··· MATERIALS PROVIDED
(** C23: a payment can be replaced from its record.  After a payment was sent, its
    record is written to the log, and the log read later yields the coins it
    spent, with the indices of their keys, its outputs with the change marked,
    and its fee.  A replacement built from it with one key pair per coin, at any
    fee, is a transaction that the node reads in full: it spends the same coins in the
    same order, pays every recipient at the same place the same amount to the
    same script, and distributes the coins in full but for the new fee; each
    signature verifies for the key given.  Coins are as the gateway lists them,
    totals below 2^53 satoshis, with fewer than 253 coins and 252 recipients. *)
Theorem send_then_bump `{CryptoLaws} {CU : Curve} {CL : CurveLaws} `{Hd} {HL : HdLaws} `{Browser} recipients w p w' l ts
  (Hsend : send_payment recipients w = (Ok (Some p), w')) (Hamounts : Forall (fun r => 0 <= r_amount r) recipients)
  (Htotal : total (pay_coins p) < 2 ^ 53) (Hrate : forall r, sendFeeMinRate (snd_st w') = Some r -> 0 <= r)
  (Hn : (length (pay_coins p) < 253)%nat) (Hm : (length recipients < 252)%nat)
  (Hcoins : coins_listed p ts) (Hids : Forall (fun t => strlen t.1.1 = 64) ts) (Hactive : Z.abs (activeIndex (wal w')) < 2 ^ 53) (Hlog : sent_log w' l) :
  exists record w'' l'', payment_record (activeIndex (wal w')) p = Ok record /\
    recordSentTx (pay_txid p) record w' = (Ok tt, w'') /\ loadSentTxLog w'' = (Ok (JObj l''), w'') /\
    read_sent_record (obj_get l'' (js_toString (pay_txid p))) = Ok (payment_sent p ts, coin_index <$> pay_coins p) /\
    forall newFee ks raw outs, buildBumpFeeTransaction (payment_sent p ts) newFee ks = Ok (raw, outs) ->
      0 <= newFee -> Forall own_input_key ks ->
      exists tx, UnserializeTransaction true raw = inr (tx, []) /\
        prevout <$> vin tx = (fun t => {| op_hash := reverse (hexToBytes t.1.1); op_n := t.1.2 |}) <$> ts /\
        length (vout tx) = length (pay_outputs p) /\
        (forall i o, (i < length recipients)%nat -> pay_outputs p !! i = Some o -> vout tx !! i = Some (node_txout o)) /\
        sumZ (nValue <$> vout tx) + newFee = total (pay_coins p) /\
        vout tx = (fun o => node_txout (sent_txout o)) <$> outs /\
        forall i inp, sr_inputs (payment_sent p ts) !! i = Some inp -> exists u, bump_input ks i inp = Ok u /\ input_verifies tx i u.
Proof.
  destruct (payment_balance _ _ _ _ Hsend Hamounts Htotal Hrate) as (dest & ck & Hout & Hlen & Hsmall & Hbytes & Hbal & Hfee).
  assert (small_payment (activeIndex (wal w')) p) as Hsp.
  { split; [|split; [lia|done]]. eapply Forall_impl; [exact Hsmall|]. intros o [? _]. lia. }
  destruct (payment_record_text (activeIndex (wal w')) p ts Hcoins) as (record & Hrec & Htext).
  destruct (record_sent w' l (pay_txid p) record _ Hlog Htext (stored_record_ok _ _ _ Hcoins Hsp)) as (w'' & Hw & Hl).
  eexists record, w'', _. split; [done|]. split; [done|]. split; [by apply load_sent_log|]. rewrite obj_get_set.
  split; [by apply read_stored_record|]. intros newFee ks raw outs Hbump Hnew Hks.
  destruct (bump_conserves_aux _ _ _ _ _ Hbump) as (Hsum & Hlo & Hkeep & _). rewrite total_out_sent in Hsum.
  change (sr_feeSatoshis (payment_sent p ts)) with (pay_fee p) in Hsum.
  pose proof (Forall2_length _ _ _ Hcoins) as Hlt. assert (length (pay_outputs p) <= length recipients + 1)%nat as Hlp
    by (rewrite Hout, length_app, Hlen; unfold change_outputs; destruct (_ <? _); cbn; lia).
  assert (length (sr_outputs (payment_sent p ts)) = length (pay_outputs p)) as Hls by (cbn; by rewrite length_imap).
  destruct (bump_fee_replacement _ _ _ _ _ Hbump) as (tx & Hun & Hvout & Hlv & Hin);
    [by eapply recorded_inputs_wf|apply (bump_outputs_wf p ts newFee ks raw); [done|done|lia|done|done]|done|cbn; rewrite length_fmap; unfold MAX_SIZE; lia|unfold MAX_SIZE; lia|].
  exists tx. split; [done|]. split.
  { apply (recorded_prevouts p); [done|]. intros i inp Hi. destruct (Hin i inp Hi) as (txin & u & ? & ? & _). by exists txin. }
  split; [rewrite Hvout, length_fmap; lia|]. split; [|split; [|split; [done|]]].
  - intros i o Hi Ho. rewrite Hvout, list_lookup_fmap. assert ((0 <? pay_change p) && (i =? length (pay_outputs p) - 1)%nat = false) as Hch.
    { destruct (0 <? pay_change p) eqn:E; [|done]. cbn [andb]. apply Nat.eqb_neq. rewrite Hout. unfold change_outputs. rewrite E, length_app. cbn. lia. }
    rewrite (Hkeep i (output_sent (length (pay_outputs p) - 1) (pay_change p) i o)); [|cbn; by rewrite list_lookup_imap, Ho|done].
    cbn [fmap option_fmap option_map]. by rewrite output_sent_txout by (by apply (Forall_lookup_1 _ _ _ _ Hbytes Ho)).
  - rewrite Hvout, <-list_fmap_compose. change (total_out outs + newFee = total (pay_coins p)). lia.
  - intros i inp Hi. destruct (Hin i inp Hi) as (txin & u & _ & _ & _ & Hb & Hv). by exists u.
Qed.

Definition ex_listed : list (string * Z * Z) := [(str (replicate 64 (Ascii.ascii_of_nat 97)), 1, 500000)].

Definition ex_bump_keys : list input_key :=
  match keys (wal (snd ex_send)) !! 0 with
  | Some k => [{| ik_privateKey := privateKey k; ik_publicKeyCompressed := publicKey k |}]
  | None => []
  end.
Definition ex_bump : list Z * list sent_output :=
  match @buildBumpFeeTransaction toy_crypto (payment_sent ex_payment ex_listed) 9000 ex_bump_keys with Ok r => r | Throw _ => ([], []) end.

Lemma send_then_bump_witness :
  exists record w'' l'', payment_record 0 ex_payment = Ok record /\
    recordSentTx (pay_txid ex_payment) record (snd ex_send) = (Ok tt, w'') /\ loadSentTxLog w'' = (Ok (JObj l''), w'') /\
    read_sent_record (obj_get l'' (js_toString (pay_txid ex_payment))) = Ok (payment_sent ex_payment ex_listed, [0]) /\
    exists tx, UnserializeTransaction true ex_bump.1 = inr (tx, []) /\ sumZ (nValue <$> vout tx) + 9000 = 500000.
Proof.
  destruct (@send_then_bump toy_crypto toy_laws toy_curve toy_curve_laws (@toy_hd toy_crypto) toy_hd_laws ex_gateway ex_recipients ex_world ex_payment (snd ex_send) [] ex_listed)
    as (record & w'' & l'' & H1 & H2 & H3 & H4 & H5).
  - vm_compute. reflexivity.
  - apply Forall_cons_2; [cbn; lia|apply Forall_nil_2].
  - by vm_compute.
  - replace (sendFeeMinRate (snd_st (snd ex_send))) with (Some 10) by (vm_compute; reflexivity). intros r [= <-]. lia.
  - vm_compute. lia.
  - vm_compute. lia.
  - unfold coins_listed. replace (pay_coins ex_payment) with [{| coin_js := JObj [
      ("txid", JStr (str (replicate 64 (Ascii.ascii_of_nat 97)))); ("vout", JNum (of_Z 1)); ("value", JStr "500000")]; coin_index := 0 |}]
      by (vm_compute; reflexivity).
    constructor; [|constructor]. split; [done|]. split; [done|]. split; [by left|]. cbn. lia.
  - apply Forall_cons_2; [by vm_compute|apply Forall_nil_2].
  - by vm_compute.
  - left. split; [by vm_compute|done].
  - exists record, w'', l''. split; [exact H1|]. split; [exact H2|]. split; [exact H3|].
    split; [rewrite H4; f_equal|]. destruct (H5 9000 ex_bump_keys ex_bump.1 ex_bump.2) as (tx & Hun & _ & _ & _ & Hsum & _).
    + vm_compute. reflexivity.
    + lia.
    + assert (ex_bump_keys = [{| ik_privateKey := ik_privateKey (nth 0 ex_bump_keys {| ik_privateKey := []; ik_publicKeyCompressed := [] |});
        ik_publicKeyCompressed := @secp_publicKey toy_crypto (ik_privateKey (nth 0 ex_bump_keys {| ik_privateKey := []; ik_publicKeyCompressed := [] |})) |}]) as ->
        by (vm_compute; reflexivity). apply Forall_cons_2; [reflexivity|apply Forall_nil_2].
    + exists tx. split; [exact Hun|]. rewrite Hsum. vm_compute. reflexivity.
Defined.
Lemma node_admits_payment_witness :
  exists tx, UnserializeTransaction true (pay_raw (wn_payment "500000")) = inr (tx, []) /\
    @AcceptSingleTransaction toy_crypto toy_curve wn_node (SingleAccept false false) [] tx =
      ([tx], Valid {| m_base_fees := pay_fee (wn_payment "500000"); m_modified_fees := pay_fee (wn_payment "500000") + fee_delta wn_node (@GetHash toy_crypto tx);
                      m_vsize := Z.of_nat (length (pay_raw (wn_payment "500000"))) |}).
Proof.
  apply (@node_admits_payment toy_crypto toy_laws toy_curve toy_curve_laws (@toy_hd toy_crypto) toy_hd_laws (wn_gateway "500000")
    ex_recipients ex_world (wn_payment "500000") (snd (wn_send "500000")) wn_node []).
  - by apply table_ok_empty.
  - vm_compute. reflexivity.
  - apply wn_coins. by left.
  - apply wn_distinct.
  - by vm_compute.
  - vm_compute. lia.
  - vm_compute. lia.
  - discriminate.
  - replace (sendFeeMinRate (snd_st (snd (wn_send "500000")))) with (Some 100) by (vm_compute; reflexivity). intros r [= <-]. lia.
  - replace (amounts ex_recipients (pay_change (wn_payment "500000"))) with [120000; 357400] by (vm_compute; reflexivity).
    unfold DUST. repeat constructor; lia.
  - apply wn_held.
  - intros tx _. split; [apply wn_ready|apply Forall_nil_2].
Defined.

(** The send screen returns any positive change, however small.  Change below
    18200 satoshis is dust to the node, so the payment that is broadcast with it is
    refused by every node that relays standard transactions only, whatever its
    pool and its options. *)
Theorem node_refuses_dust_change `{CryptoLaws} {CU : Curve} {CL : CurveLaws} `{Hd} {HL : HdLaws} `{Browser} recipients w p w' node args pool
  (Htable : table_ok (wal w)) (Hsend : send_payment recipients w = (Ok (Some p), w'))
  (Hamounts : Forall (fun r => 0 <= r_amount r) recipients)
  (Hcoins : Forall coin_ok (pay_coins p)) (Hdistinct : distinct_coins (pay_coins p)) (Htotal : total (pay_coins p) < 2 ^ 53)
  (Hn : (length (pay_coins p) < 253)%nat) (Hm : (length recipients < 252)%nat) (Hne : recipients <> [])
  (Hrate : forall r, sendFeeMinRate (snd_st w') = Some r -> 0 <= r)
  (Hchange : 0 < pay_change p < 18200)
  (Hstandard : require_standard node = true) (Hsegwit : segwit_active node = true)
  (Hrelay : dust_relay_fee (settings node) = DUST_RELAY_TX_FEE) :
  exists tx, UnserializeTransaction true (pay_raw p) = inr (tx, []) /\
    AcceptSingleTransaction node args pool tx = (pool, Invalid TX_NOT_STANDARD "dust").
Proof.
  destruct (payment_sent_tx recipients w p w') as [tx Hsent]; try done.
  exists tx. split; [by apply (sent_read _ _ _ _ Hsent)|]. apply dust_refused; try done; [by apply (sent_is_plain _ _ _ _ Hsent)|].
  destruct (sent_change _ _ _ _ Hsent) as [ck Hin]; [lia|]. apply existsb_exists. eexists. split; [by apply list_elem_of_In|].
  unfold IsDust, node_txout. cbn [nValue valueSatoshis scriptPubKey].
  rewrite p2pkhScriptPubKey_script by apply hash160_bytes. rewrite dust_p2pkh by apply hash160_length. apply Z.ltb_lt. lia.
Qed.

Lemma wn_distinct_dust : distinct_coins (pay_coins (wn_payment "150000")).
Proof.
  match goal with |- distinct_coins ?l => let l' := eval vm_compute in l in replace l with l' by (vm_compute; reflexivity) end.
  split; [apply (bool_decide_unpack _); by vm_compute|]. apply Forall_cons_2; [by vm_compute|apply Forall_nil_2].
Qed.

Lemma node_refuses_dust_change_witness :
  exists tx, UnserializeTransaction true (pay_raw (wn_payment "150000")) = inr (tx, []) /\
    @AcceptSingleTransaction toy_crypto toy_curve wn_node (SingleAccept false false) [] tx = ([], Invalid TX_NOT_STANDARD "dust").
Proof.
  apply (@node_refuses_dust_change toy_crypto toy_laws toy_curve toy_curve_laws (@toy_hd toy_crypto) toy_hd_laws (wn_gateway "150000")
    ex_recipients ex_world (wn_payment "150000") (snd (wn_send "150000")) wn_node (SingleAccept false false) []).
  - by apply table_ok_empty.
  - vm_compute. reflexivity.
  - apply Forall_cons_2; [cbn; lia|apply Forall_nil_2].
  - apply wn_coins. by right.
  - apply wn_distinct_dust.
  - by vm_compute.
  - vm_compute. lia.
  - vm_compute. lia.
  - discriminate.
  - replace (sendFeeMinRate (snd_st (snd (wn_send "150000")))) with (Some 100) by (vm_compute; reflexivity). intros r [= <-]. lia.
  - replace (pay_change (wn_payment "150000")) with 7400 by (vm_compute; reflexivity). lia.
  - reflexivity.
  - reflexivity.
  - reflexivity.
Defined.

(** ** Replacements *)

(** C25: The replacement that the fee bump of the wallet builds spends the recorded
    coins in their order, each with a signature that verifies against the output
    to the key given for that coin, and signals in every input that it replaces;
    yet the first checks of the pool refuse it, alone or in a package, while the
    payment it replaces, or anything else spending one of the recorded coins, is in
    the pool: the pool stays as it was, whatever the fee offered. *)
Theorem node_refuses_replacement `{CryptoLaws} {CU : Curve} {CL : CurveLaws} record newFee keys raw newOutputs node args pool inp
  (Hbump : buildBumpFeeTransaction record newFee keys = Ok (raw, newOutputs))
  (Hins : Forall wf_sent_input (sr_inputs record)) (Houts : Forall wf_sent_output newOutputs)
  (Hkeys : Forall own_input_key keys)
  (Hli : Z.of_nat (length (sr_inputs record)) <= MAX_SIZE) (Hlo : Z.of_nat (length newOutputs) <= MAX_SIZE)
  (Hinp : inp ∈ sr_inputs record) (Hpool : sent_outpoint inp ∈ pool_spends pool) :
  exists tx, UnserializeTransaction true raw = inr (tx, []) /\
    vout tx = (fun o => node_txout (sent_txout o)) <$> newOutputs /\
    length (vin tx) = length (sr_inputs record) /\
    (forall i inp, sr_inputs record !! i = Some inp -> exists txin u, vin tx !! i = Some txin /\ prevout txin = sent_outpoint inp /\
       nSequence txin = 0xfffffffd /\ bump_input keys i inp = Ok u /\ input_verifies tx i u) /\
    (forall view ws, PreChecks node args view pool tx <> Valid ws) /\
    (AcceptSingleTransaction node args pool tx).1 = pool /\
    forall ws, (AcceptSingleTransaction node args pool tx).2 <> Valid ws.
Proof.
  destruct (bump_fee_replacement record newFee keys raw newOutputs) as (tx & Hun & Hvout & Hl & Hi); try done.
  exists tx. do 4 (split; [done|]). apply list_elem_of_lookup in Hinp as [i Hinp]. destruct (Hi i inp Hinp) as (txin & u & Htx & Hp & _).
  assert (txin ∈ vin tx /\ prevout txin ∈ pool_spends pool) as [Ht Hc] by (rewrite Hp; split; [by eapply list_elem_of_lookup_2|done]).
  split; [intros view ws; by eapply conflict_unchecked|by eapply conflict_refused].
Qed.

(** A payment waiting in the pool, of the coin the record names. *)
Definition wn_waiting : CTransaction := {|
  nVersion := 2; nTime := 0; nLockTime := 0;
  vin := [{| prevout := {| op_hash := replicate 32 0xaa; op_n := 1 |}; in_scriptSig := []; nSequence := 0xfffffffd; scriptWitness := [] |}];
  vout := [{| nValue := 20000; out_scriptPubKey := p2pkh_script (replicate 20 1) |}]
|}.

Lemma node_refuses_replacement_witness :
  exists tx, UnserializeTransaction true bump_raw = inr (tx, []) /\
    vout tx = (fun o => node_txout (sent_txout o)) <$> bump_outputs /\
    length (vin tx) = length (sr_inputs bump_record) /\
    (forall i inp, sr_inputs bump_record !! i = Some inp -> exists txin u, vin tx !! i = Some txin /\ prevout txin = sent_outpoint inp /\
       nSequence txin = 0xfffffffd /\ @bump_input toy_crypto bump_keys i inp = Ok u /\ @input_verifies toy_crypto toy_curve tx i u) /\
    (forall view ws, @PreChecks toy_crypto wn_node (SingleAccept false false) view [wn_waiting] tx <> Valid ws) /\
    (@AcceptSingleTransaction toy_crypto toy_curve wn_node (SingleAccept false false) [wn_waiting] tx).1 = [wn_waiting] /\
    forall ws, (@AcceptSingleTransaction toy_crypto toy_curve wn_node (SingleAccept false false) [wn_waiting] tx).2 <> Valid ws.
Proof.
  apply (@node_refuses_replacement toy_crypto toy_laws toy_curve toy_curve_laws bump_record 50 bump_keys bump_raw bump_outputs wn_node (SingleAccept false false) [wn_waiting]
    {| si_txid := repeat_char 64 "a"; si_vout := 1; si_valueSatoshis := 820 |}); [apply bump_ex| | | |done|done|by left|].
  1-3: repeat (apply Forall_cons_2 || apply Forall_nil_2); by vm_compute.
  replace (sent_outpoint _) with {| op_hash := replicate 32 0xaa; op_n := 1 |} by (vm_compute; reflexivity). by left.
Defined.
······
▶ [WHAT NEEDS TO BE DONE]: All lines from the beginning of the material above through the one with "(Hcoins : coins_listed" need to be returned exactly; please return those and only those.

▶ [TASK RESPONSE]:
(** C23: a payment can be replaced from its record.  After a payment was sent, its
    record is written to the log, and the log read later yields the coins it
    spent, with the indices of their keys, its outputs with the change marked,
    and its fee.  A replacement built from it with one key pair per coin, at any
    fee, is a transaction that the node reads in full: it spends the same coins in the
    same order, pays every recipient at the same place the same amount to the
    same script, and distributes the coins in full but for the new fee; each
    signature verifies for the key given.  Coins are as the gateway lists them,
    totals below 2^53 satoshis, with fewer than 253 coins and 252 recipients. *)
Theorem send_then_bump `{CryptoLaws} {CU : Curve} {CL : CurveLaws} `{Hd} {HL : HdLaws} `{Browser} recipients w p w' l ts
  (Hsend : send_payment recipients w = (Ok (Some p), w')) (Hamounts : Forall (fun r => 0 <= r_amount r) recipients)
  (Htotal : total (pay_coins p) < 2 ^ 53) (Hrate : forall r, sendFeeMinRate (snd_st w') = Some r -> 0 <= r)
  (Hn : (length (pay_coins p) < 253)%nat) (Hm : (length recipients < 252)%nat)
  (Hcoins : coins_listed p ts) (Hids : Forall (fun t => strlen t.1.1 = 64) ts) (Hactive : Z.abs (activeIndex (wal w')) < 2 ^ 53) (Hlog : sent_log w' l) :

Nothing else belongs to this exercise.